------ EXERCISE DATA
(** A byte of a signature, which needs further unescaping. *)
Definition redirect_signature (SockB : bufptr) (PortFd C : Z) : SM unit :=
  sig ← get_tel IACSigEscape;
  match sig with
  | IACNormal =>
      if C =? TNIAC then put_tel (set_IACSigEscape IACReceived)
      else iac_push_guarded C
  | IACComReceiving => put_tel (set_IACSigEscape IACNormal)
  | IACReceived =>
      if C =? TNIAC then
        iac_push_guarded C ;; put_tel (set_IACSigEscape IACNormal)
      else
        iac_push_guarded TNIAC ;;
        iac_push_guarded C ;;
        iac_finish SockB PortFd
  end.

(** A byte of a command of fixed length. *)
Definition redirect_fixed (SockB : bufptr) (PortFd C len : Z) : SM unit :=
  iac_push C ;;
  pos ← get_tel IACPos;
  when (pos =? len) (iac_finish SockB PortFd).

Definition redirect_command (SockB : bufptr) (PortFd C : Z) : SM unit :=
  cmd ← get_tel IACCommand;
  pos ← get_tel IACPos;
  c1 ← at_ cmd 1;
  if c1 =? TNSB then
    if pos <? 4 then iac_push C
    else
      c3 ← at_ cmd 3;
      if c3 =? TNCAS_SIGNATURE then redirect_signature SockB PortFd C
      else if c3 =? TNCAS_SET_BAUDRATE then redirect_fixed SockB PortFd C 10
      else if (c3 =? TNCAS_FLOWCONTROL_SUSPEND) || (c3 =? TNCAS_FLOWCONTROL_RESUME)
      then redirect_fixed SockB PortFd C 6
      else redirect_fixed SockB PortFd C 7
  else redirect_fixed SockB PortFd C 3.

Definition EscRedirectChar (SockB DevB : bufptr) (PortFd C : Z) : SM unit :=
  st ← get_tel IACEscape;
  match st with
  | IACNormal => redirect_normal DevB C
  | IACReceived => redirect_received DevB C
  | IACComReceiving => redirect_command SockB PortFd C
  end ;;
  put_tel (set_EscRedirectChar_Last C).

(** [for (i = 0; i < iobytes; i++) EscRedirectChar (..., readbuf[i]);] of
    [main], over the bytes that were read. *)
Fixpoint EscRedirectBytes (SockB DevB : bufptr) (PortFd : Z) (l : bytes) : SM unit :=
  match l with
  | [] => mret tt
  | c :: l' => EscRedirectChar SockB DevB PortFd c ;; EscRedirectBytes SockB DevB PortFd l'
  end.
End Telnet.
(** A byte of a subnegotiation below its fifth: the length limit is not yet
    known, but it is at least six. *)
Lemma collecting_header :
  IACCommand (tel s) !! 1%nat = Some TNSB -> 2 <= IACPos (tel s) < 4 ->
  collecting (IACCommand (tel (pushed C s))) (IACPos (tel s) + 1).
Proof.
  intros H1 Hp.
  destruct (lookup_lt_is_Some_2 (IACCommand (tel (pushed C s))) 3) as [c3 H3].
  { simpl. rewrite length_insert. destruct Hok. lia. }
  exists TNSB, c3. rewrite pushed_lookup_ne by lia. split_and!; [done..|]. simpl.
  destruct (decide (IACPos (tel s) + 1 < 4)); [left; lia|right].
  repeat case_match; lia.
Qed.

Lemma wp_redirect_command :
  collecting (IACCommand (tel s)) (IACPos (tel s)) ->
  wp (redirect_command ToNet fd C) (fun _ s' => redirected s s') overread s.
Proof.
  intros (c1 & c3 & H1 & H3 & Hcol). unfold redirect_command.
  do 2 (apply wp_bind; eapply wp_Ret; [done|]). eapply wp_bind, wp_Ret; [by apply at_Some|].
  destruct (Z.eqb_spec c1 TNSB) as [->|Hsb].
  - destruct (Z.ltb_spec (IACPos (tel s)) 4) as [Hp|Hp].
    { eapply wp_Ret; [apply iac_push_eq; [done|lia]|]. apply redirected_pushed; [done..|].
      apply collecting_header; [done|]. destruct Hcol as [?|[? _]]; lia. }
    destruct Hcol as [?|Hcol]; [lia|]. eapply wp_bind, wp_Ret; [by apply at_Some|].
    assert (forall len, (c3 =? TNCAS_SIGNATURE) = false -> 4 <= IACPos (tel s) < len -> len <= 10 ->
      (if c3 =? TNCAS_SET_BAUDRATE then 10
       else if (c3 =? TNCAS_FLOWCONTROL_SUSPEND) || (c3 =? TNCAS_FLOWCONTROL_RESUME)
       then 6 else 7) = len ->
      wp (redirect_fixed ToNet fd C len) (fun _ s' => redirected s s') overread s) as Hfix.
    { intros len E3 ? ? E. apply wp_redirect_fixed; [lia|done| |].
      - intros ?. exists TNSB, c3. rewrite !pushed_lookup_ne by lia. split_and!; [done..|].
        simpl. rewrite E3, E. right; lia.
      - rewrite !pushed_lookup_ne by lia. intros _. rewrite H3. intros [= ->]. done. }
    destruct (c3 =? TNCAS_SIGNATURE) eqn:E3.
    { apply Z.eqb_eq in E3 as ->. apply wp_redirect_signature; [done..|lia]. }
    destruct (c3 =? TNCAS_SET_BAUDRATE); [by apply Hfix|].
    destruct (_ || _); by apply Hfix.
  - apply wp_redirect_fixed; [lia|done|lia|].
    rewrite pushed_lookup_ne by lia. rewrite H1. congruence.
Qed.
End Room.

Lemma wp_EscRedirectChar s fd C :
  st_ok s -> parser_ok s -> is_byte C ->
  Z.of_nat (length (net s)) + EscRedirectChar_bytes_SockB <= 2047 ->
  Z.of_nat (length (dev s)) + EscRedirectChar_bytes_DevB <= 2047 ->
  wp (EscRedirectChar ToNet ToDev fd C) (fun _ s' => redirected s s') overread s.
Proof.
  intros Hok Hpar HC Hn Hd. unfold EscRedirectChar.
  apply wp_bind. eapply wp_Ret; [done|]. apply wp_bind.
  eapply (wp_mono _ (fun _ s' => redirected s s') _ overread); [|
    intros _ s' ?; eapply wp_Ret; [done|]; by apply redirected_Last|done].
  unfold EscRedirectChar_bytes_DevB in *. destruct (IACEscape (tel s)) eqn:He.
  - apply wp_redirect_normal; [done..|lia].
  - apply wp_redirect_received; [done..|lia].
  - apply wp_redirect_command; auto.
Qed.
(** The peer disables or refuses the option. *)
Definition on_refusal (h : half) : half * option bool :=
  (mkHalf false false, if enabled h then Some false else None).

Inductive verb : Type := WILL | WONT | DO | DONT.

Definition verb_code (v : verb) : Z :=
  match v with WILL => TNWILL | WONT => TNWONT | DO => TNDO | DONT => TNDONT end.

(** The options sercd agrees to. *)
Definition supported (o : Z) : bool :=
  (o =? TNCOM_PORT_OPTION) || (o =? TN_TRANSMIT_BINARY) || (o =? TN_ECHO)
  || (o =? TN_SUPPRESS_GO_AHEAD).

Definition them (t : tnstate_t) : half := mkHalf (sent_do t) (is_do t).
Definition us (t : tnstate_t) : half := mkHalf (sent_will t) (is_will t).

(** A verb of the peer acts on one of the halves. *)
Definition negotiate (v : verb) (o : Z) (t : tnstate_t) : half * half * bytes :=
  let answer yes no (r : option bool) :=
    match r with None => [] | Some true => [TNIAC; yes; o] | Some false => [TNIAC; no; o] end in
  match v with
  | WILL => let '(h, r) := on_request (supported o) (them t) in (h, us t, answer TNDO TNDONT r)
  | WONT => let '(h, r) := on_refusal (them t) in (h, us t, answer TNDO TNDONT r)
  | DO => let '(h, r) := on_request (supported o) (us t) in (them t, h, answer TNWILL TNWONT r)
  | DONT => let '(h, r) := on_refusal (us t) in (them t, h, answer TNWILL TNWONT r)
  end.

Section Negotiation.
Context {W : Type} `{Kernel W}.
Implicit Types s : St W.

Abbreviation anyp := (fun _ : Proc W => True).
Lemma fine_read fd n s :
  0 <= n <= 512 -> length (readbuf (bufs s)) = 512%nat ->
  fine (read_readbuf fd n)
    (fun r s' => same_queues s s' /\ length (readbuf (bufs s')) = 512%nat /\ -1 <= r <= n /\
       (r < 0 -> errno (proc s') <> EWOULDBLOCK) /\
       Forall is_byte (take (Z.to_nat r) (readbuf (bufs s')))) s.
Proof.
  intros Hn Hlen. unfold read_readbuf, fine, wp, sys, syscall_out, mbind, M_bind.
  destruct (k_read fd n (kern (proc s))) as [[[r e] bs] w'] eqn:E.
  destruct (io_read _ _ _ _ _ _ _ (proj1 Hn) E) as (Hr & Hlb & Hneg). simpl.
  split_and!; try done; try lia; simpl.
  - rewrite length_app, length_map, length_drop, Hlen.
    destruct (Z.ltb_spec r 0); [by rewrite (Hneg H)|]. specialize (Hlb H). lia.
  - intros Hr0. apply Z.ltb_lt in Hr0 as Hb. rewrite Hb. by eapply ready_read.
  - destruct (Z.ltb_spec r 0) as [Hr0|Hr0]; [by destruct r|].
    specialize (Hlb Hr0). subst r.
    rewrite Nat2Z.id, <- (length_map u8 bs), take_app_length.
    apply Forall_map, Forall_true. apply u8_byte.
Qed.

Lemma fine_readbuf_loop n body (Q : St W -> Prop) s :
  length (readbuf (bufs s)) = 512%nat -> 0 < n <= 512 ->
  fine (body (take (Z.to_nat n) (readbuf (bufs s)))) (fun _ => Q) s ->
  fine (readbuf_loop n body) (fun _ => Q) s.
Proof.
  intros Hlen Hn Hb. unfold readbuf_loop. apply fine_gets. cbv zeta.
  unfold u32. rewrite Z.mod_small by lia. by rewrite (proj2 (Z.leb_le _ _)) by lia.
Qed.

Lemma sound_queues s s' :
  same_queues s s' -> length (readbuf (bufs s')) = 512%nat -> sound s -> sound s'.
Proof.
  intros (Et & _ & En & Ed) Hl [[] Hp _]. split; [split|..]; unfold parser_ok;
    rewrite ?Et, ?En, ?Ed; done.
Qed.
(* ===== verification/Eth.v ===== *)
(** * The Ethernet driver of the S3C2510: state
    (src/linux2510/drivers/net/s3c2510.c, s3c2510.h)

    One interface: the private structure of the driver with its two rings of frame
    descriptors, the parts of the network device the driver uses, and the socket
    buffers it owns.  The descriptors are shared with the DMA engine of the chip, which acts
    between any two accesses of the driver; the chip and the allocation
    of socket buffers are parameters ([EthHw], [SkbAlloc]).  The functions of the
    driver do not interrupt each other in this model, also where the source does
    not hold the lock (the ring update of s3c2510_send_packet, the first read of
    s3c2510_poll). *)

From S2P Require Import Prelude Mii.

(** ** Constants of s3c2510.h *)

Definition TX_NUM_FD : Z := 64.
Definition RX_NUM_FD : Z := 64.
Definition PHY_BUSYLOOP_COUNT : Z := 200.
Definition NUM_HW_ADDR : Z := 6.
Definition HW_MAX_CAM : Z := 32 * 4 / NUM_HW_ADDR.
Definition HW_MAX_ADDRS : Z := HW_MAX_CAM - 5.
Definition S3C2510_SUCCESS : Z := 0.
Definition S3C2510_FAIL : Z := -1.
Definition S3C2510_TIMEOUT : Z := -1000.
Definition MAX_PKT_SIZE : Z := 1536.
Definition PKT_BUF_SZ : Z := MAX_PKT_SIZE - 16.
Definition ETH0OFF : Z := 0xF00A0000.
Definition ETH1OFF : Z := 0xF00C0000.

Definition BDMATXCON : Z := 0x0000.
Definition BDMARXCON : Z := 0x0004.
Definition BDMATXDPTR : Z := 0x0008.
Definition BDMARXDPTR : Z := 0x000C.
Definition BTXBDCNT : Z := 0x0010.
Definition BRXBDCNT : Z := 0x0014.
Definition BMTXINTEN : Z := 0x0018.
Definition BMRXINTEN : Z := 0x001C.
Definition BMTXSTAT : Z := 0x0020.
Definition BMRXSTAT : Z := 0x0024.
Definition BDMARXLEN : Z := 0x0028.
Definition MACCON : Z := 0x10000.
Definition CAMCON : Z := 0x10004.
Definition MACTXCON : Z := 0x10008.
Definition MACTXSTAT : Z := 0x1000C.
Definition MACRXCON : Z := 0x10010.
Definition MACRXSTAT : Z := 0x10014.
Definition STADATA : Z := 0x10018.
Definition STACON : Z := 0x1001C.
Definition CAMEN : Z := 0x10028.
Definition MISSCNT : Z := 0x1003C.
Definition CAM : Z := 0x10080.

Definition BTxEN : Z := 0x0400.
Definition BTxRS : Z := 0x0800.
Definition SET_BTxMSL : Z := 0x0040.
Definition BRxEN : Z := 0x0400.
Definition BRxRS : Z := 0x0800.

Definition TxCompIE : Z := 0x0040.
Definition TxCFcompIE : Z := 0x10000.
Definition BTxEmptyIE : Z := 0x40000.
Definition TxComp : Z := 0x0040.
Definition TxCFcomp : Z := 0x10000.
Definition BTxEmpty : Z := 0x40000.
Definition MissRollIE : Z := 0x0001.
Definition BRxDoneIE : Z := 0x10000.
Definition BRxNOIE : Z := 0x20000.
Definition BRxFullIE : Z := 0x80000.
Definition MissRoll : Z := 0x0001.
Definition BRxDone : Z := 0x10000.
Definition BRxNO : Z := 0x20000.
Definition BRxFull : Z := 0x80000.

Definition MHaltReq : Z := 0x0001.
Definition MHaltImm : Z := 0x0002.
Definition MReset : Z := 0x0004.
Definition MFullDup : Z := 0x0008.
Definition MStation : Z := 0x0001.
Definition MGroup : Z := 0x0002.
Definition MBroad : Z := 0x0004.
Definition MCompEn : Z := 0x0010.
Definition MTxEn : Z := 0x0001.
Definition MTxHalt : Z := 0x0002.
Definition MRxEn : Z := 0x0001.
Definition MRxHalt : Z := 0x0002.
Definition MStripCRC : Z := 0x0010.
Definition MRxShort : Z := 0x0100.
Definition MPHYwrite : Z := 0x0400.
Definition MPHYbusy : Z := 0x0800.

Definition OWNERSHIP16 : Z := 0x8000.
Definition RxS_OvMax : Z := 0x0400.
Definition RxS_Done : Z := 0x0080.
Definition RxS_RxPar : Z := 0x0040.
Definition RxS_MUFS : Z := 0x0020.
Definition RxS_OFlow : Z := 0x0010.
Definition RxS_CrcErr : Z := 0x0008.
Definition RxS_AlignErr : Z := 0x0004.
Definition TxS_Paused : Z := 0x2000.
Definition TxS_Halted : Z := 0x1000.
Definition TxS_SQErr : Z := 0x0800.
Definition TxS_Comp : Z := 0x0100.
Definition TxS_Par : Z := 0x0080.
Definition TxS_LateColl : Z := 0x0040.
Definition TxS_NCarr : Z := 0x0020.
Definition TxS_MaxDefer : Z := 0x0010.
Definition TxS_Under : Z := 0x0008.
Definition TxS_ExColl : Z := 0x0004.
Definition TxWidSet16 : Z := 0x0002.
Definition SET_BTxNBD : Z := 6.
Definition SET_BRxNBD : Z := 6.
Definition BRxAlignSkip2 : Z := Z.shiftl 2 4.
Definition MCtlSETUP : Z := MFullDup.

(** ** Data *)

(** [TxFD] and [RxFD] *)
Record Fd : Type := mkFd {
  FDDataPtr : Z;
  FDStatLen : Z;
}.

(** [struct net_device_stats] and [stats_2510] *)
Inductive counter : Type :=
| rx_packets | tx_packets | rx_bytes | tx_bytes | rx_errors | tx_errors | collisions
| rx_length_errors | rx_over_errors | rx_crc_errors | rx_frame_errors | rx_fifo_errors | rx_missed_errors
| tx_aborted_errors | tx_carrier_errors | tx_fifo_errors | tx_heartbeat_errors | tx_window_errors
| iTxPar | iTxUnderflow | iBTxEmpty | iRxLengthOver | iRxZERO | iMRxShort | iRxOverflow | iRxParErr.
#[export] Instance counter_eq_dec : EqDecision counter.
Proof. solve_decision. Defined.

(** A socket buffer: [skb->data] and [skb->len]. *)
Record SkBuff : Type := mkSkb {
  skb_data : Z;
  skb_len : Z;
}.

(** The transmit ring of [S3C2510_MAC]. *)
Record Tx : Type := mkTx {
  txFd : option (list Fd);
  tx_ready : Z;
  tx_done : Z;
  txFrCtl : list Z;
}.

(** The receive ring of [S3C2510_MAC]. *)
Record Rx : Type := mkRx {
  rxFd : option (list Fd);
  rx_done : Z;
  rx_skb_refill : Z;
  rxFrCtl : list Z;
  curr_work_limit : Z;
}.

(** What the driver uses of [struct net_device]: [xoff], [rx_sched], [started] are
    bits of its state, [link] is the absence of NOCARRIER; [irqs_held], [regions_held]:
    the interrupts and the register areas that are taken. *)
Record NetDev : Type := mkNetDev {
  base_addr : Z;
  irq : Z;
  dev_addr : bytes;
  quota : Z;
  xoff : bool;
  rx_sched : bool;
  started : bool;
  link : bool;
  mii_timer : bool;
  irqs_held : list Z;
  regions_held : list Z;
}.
------------
### WORK INSTRUCTION
Repeat, exactly as they stand above, the lines from the line with "fine (body (take" to the line with "Definition S3C2510_SUCCESS : Z := 0.", both lines included.

### OUTPUT OF THE TASK
  fine (body (take (Z.to_nat n) (readbuf (bufs s)))) (fun _ => Q) s ->
  fine (readbuf_loop n body) (fun _ => Q) s.
Proof.
  intros Hlen Hn Hb. unfold readbuf_loop. apply fine_gets. cbv zeta.
  unfold u32. rewrite Z.mod_small by lia. by rewrite (proj2 (Z.leb_le _ _)) by lia.
Qed.

Lemma sound_queues s s' :
  same_queues s s' -> length (readbuf (bufs s')) = 512%nat -> sound s -> sound s'.
Proof.
  intros (Et & _ & En & Ed) Hl [[] Hp _]. split; [split|..]; unfold parser_ok;
    rewrite ?Et, ?En, ?Ed; done.
Qed.
(* ===== verification/Eth.v ===== *)
(** * The Ethernet driver of the S3C2510: state
    (src/linux2510/drivers/net/s3c2510.c, s3c2510.h)

    One interface: the private structure of the driver with its two rings of frame
    descriptors, the parts of the network device the driver uses, and the socket
    buffers it owns.  The descriptors are shared with the DMA engine of the chip, which acts
    between any two accesses of the driver; the chip and the allocation
    of socket buffers are parameters ([EthHw], [SkbAlloc]).  The functions of the
    driver do not interrupt each other in this model, also where the source does
    not hold the lock (the ring update of s3c2510_send_packet, the first read of
    s3c2510_poll). *)

From S2P Require Import Prelude Mii.

(** ** Constants of s3c2510.h *)

Definition TX_NUM_FD : Z := 64.
Definition RX_NUM_FD : Z := 64.
Definition PHY_BUSYLOOP_COUNT : Z := 200.
Definition NUM_HW_ADDR : Z := 6.
Definition HW_MAX_CAM : Z := 32 * 4 / NUM_HW_ADDR.
Definition HW_MAX_ADDRS : Z := HW_MAX_CAM - 5.
Definition S3C2510_SUCCESS : Z := 0.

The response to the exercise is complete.